- _What you will do_: Once you find the line with "ln_Introducer (pe_node pe)", copy it and every line after it through the end of the entries below, exactly as written.

[Saved entries]
* * * * * * * * *
(** The session of the pair with the offer recorded, and the target's offer
    when there is one or the target is in the store. *)
Definition record_offer (pe : PE) (st : rendezvousState) (offer : rendezvousOffer)
    (pairID observed : string) (candidates : list string) (now : Time)
  : rendezvousState * rendezvousOffer * option rendezvousOffer :=
  let a := {| ro_Protocol := ro_Protocol offer; ro_Timestamp := ro_Timestamp offer;
              ro_FromPubKey := ro_FromPubKey offer; ro_TargetPubKey := ro_TargetPubKey offer;
              ro_PairID := pairID; ro_Candidates := candidates; ro_ObservedAddr := observed;
              ro_IntroducerKey := own_pubkey pe |} in
  let st := {| st_offers := <[ro_FromPubKey offer := a]> (st_offers st);
               st_endpoints := <[ro_FromPubKey offer := observed]> (st_endpoints st);
               st_createdAt := st_createdAt st |} in
  match st_offers st !! ro_TargetPubKey offer with
  | Some b => (st, a, Some b)
  | None =>
      match sink_get (pe_store pe) (ro_TargetPubKey offer) with
      | None => (st, a, None)
      | Some target =>
          let targetControl := controlEndpointFromPeerEndpoint (Endpoint target) (GossipPort (Keys (pe_config pe))) in
          if String.eqb targetControl "" then (st, a, None)
          else
            let b := synthesized_offer pe offer pairID targetControl now in
            ({| st_offers := <[ro_TargetPubKey offer := b]> (st_offers st);
                st_endpoints := <[ro_TargetPubKey offer := targetControl]> (st_endpoints st);
                st_createdAt := st_createdAt st |}, a, Some b)
      end
  end.

Definition offer_candidates (cfg : Config) (offer : rendezvousOffer) (observed : string) : list string :=
  filterCandidatesForConfig
    (expandCandidatePorts (normalizeCandidates (ro_Candidates offer ++ [observed])) RendezvousPortSpread)
    (DisableIPv6 cfg).

(** The guards: a punching introducer, an offer between two other nodes, and a
    pair identifier that is absent or right. *)
Definition offer_acceptable (pe : PE) (offer : rendezvousOffer) : bool :=
  negb (DisablePunching (pe_config pe))
  && negb (String.eqb (ro_FromPubKey offer) "" || String.eqb (ro_TargetPubKey offer) "")
  && negb (String.eqb (ro_FromPubKey offer) (own_pubkey pe) || String.eqb (ro_TargetPubKey offer) (own_pubkey pe))
  && ln_Introducer (pe_node pe)
  && (String.eqb (ro_PairID offer) ""
      || String.eqb (ro_PairID offer) (pairIDForPeers (ro_FromPubKey offer) (ro_TargetPubKey offer))).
* * * * * * * * *
- _Answer_:
  && ln_Introducer (pe_node pe)
  && (String.eqb (ro_PairID offer) ""
      || String.eqb (ro_PairID offer) (pairIDForPeers (ro_FromPubKey offer) (ro_TargetPubKey offer))).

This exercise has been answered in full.